The goal of the paper is to "describe insights from engineering theory and practice that can shed some light on biological complexity." But the one major quantitative example in the paper is about robustness and fragility of feedback loops:

In most technologies as well as in biochemistry, it is relatively easy to build either uncertain, high-gain components or precise, low-gain ones; but the precise, high-gain systems essential to both biology and technology are impossible or prohibitively expensive to make unless a feedback strategy like that in Fig. 2 is used...
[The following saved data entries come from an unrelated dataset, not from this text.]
(** X11. A request that ends with a question mark, whatever it starts with
    and whatever blanks follow the mark, is answered as a question when a
    simulation is on screen: also [Make it red?] in the status [READY] is
    explained, not applied. *)
Theorem question_mark_routes_to_explanation (body trail : text) (st : AppState) :
  SanitizerSpec.spaces trail ->
  code (data st) <> [] ->
  let prompt := body ++ str "?" ++ trail in
  handleSimulationRequest prompt st
  = (setStatus EXPLAINING (setCurrentPrompt prompt (setError None st)),
     AwaitExplanation (code (data st)) prompt (status st) (data_title (data st))).
Proof.
  intros Htrail Hcode prompt. unfold handleSimulationRequest.
  assert (Hend : endsWith (trim (toLowerCase prompt)) (str "?") = true).
  { subst prompt. unfold toLowerCase, trim. rewrite !map_app. simpl.
    change (lower_char "?") with "?"%char.
    destruct (trimStart_keeps_tail "?"%char (map lower_char trail) eq_refl (map lower_char body))
      as [b' ->].
    rewrite trimEnd_spaces; [apply endsWith_last | reflexivity |].
    apply Forall_map. eapply Forall_impl; [exact Htrail|].
    intros x Hx. simpl. rewrite is_space_lower. exact Hx. }
  assert (Hn : nonempty (code (data st)) = true)
    by (destruct (code (data st)); [contradiction | reflexivity]).
  fold prompt. rewrite Hend, !orb_true_r, Hn. reflexivity.
Qed.

End Facts.



Lemma operations_never_overlap_witness :
  let s' := uiSteps AppSpec.library
              [InputSubmit (str "a rocket"); PanelAsk (str "why?");
               Resume 0 (GenerationSettled (inr AppSpec.rocket));
               PresetButton (str "double pendulum")]
              initialUISession in
  count replaces_scene (suspendedHandlers s') <= 1 /\
  (is_ready_or_idle (status (core (ui s'))) = true ->
   List.filter replaces_scene (suspendedHandlers s') = []).
Proof.
  exact (operations_never_overlap AppSpec.library initialUISession
           [InputSubmit (str "a rocket"); PanelAsk (str "why?");
            Resume 0 (GenerationSettled (inr AppSpec.rocket));
            PresetButton (str "double pendulum")] eq_refl).
Defined.
(** * DeepScraper: a shallow embedding of the deep-scrape API route

    The route file defines text helpers ([cleanText], [extractJsonLd]), the
    content analyzer [analyzeHtmlForQuery] and the class [DeepScraper] with
    its fetch strategies, the internal link crawl and the orchestrator
    [deepScrape].  The embedding follows the source function by function:

    - a JavaScript string is the list of its UTF-16 code units;
    - the regular expressions of the source are values of [Regex.regex], run
      by a backtracking matcher that follows the ECMAScript matcher;
    - the built-ins whose behaviour is fixed by the platform and not by this
      repository ([toLowerCase], [JSON], [URL]) are the fields of the class
      [Platform];
    - the network is an oracle [World] that answers each call from the
      history of the events before it;
    - a method of [DeepScraper] is a function in a state monad over the
      scraper's [visited] set, the [debug] object and the event history;
    - [run] is what the handler [POST] does with a query it has validated
      and trimmed: a new scraper, a new [debug] object, one [deepScrape].

    The definitions come first; the properties follow, from the tokens of
    a query and the effect of each method up to the whole run. *)

From Stdlib Require Import ZArith NArith QArith String Ascii List.
From stdpp Require Import base option list gmap sets pretty.
Import ListNotations.
Lemma ensured_database_files (userId : string) (s : FS) :
  database_files (ensured userId s) =
    if has_user_dir (getUserDir userId) s && has_database (getUserDir userId) s
    then database_files s
    else <[getUserDir userId := Parsed ∅]> (database_files s).
Proof.
  unfold ensured. cbn.
  by destruct (has_user_dir (getUserDir userId) s).
Qed.

(** On a well-formed disk [ensureUserDir] does not change what a reader
    finds in any index. *)
Lemma index_of_ensured (userId userId' : string) (s : FS) :
  disk_wf s -> index_of (ensured userId s) userId' = index_of s userId'.
Proof.
  intros Hwf. unfold index_of. rewrite ensured_database_files.
  destruct (has_user_dir (getUserDir userId) s && has_database (getUserDir userId) s)
    eqn:Hboth; [done|].
  assert (Hnone : database_files s !! getUserDir userId = None).
  { apply andb_false_iff in Hboth as [Hdir | Hdb].
    - apply eq_None_not_Some. intros Hsome.
      apply bool_decide_eq_false in Hdir. by apply Hdir, Hwf.
    - apply eq_None_not_Some. by apply bool_decide_eq_false in Hdb. }
  unfold getUserDatabasePath.
  destruct (decide (getUserDir userId = getUserDir userId')) as [Heq | Hne].
  - rewrite <- Heq, lookup_insert_eq, Hnone. done.
  - by rewrite lookup_insert_ne.
Qed.

Lemma read_result_ensured (userId userId' noteId : string) (s : FS) :
  disk_wf s ->
  read_result (ensured userId s) userId' noteId = read_result s userId' noteId.
Proof.
  intros Hwf.
  unfold read_result, from_index, legacy_result, from_legacy_split, legacy_dir.
  by rewrite index_of_ensured, ensured_note_files, ensured_legacy_dirs.
Qed.

(** ** Saving a note *)


Lemma disk_wf_dom (s : FS) :
  dom (database_files s) ⊆ user_dirs s -> disk_wf s.
Proof. intros Hdom dir Hsome. apply Hdom. by apply elem_of_dom. Qed.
Even these simple toy examples show the robust yet fragile features of complex regulatory networks. Their outward signatures are extremely constant regulated variables (yet occasional cryptic fluctuations) as well as extraordinary robustness to component variations (yet rare but catastrophic cascading failures). These apparently paradoxical combinations can easily be a source of confusion to experimentalists, clinicians, and theoreticians alike (53), but are intrinsic features of highly optimized feedback regulation. Because net robustness and fragility are constrained quantities, they must be manipulated and controlled with and within complex networks, even more so than energy and materials. Figure 3B shows how extreme open-loop versus closed-loop behavior can be, and thus how dangerous loss of control is to a system relying on it. The tradeoff in Eq. 4 shows that even when working perfectly, net fragility is constrained, and thus some transient amplification is unavoidable.


This is a nice example of a systems-level question, the kind of question you can ask when you're not looking at individual components (like genes), but rather the functioning of the system as a whole. Certainly how you achieve robustness is one interesting question, but before the explosion of genomics and computational biology, you wouldn't find many biologists assigning that question a high priority. You can find hundreds of robustness studies now, because, frankly, we know how to study it. In other words, the kinds of questions we're asking in systems biology are determined not by what is most intellectually pressing, but by what we know how to do. (The same thing is true in a related area, noise in biological systems.)

The questions that most molecular biologists have long been interested in relate to function. Instead of understanding how a feedback loop achieves robustness to fluctuations in parameters, I want to understand how a cellular system reads information from various sources, makes a decision (like, say, a cell fate decision), and then executes a genetic program to carry out the decision. That is the kind of thing I want to study quantitatively. Certainly robustness and noise play a role here, but they aren't really the main issues. Information processing and decision making are much more interesting.

I'm afraid that systems biology, in spite of the hype surrounding it, is going to be limited in the intellectual contributions it makes to biology as a whole, until systems biologists figure out how to address questions whose answers will change the way all biologists think.